-- What needs to be done --
Where does the string "Import" occur in the entries below? Copy every line where it does.

Collected data entries:
┄┄┄┄┄┄
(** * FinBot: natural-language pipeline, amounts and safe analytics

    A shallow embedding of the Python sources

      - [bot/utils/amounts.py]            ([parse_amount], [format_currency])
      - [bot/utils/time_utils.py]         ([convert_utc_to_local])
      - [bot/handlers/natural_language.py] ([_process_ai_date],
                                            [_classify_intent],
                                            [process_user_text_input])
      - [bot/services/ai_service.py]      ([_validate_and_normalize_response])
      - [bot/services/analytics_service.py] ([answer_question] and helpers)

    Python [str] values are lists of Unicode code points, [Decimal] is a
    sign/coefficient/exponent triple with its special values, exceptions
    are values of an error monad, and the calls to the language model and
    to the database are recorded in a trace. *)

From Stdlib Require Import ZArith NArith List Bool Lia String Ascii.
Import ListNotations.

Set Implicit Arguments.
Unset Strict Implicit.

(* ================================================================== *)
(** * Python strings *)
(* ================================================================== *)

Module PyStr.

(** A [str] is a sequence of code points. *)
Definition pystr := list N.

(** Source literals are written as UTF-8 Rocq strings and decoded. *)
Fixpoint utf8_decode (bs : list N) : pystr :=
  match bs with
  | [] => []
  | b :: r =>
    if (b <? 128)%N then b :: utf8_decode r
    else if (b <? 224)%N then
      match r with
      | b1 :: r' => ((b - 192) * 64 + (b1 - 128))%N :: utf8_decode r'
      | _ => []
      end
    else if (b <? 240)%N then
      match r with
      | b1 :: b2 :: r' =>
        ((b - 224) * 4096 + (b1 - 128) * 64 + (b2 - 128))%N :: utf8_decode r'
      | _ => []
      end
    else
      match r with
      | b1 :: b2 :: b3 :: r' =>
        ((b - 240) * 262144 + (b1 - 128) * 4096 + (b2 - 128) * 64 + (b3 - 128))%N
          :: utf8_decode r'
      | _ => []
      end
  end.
┄┄┄┄┄┄
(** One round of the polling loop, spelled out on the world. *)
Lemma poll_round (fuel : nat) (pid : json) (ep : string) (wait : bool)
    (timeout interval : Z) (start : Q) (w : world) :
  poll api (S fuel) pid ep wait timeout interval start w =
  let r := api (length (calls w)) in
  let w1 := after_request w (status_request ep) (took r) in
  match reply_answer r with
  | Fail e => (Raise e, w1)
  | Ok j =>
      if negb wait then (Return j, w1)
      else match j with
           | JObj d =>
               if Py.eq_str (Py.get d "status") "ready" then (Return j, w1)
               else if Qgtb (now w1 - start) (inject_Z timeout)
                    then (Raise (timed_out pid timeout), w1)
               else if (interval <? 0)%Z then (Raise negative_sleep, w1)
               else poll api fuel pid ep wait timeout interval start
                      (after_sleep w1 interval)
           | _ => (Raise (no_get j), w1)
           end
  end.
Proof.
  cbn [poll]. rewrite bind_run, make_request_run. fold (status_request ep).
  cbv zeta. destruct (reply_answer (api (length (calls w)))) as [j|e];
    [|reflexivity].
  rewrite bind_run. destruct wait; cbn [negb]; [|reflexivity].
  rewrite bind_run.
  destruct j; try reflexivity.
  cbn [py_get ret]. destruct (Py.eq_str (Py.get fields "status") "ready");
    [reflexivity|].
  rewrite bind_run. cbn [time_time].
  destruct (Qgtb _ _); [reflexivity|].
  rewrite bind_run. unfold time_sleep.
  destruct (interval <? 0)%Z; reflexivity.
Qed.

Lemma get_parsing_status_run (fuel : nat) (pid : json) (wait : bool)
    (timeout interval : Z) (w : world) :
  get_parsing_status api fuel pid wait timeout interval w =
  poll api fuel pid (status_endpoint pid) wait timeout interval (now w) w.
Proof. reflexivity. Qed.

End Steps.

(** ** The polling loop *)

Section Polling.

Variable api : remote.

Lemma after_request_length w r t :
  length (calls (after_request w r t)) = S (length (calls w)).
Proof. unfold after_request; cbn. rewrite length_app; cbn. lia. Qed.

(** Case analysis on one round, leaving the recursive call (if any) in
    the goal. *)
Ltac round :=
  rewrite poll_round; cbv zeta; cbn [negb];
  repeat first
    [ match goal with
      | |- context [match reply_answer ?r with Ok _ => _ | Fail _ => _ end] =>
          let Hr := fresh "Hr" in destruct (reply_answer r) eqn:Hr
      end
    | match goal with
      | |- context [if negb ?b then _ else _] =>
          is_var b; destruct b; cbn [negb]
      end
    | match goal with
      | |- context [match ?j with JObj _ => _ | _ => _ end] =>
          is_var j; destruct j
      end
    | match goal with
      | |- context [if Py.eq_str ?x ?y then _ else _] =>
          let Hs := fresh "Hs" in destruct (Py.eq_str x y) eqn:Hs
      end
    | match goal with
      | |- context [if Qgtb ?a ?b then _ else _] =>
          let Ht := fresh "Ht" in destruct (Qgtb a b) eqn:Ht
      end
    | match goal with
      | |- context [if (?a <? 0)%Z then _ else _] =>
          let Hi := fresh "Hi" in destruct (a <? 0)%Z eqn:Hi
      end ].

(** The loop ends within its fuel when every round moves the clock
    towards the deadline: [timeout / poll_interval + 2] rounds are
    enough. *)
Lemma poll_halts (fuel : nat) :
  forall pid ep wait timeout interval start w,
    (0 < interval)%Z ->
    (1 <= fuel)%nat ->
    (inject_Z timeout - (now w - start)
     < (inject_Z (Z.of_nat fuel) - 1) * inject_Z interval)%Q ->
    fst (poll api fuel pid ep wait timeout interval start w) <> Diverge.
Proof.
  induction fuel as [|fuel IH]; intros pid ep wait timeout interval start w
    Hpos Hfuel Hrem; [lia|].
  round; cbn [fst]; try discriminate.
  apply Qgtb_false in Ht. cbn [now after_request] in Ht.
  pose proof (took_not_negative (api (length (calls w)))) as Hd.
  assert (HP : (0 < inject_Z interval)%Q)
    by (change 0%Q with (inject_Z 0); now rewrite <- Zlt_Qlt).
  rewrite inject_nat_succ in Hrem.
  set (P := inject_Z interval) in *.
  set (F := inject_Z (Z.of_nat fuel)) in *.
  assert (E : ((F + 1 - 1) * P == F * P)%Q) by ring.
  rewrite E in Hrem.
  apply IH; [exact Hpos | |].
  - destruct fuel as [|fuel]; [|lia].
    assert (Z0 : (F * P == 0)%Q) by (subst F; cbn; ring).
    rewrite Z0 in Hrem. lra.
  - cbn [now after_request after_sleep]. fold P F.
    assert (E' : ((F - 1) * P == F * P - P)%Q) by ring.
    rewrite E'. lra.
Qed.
┄┄┄┄┄┄
-- Task answer --
From Stdlib Require Import ZArith NArith List Bool Lia String Ascii.
Import ListNotations.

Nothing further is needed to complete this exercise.